We continued through the rest of the afternoon, looking for good indicators of compatibility – low maintenance and something that wouldn’t scare the bejesus out of us when we got up to use the bathroom in the middle of the night – which, at my age might be 6 or 7 times. At the risk of appearing finicky, we had to start eliminating some of Annabel’s choices. We liked the independence of the Caiman crocodiles, but were turned off by their potential to grow 7 feet long and crush our ankles in their jaws.
To appease her, we let Annabel bring in a 13-foot Burmese Ball python she’d been keeping in the back of her trunk for special occasions. We thought “Cleopatra” was cute and really liked the way her black and brown blotches accented the shit stains on the carpet Hugh left behind. The way she slithered around the hardwood floors meant we’d probably never have to dust them again. However, what turned both of us off was Cleopatra’s propensity for coiling herself around your neck while watching TV. That meant that one of us would have to be around at all times to pry her free from the other’s cyanotic neck and administer CPR.

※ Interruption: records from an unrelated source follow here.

Lemma winv_entombed n w k p q :
  winv_upto n w → pods w !! k = Some p → is_terminal (state p) = false →
  is_terminal (state q) = true → pod_wf k (scrub q) → same_account p q →
  pending_failure_reasons w !! k = None →
  winv_upto (n + 1) (entombed k q w).
Proof.
  intros Hw Hp Hlive Hq Hwf [Hg Hc Hm] Hpend.
  pose proof (winv_range _ _ Hw) as Hr.
  assert (Hle : ∀ f, (∀ k p, pods w !! k = Some p → 0 ≤ f p) → f p ≤ map_sum (live f) (pods w)).
  { intros f Hf. by eapply live_le_sum. }
  assert (Hsum : ∀ f, map_sum (live f) (<[k:=scrub q]> (pods w)) = map_sum (live f) (pods w) - f p).
  { intros f. rewrite (map_sum_update _ _ _ p), live_scrub by done. unfold live. rewrite Hlive. lia. }
  pose proof (Hle gpu_count ltac:(intros; by eapply Hr)) as Lg.
  pose proof (Hle cpu_millicores ltac:(intros; by eapply Hr)) as Lc.
  pose proof (Hle memory_megabytes ltac:(intros; by eapply Hr)) as Lm.
  destruct (Hr k p Hp) as (? & ? & ?).
  destruct Hw. constructor; unfold entombed; simpl; unfold sat_sub; rewrite ?Hsum; try done; try lia.
  - by apply map_Forall_insert_2.
  - intros k' r Hr'. destruct (decide (k' = k)) as [->|Hne]; [congruence|].
    rewrite lookup_insert_ne by done. eauto.
  - rewrite map_size_insert, Hp. done.
  - unfold terminal_count in *. simpl. rewrite (map_sum_update _ _ _ p) by done.
    unfold count_of at 2, terminal_pod at 2. rewrite Hlive.
    unfold count_of at 2, terminal_pod at 2. simpl. rewrite Hq. lia.
Qed.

By midnight, I could tell that Annabel was beginning to run out of ideas. We had already been through hippopotami, Madagascar hissing roaches, llamas, Sugar gliders, Rothschild giraffes and European polecats. Nothing seemed to do it for us. We even thought about trying some unique species of dogs. “If you have lots of cattle or sheep in your condominium park,” she said, “You might want to choose a herding dog like a Belgian Tervuren, Pembroke Welsh Corgi or a Bouvier des Flandres.” I wanted to try one of the “chick magnet” breeds like a Shih Tzu, Papillon or Yourshire Terrier, but Natalie wouldn’t have anything to do with it.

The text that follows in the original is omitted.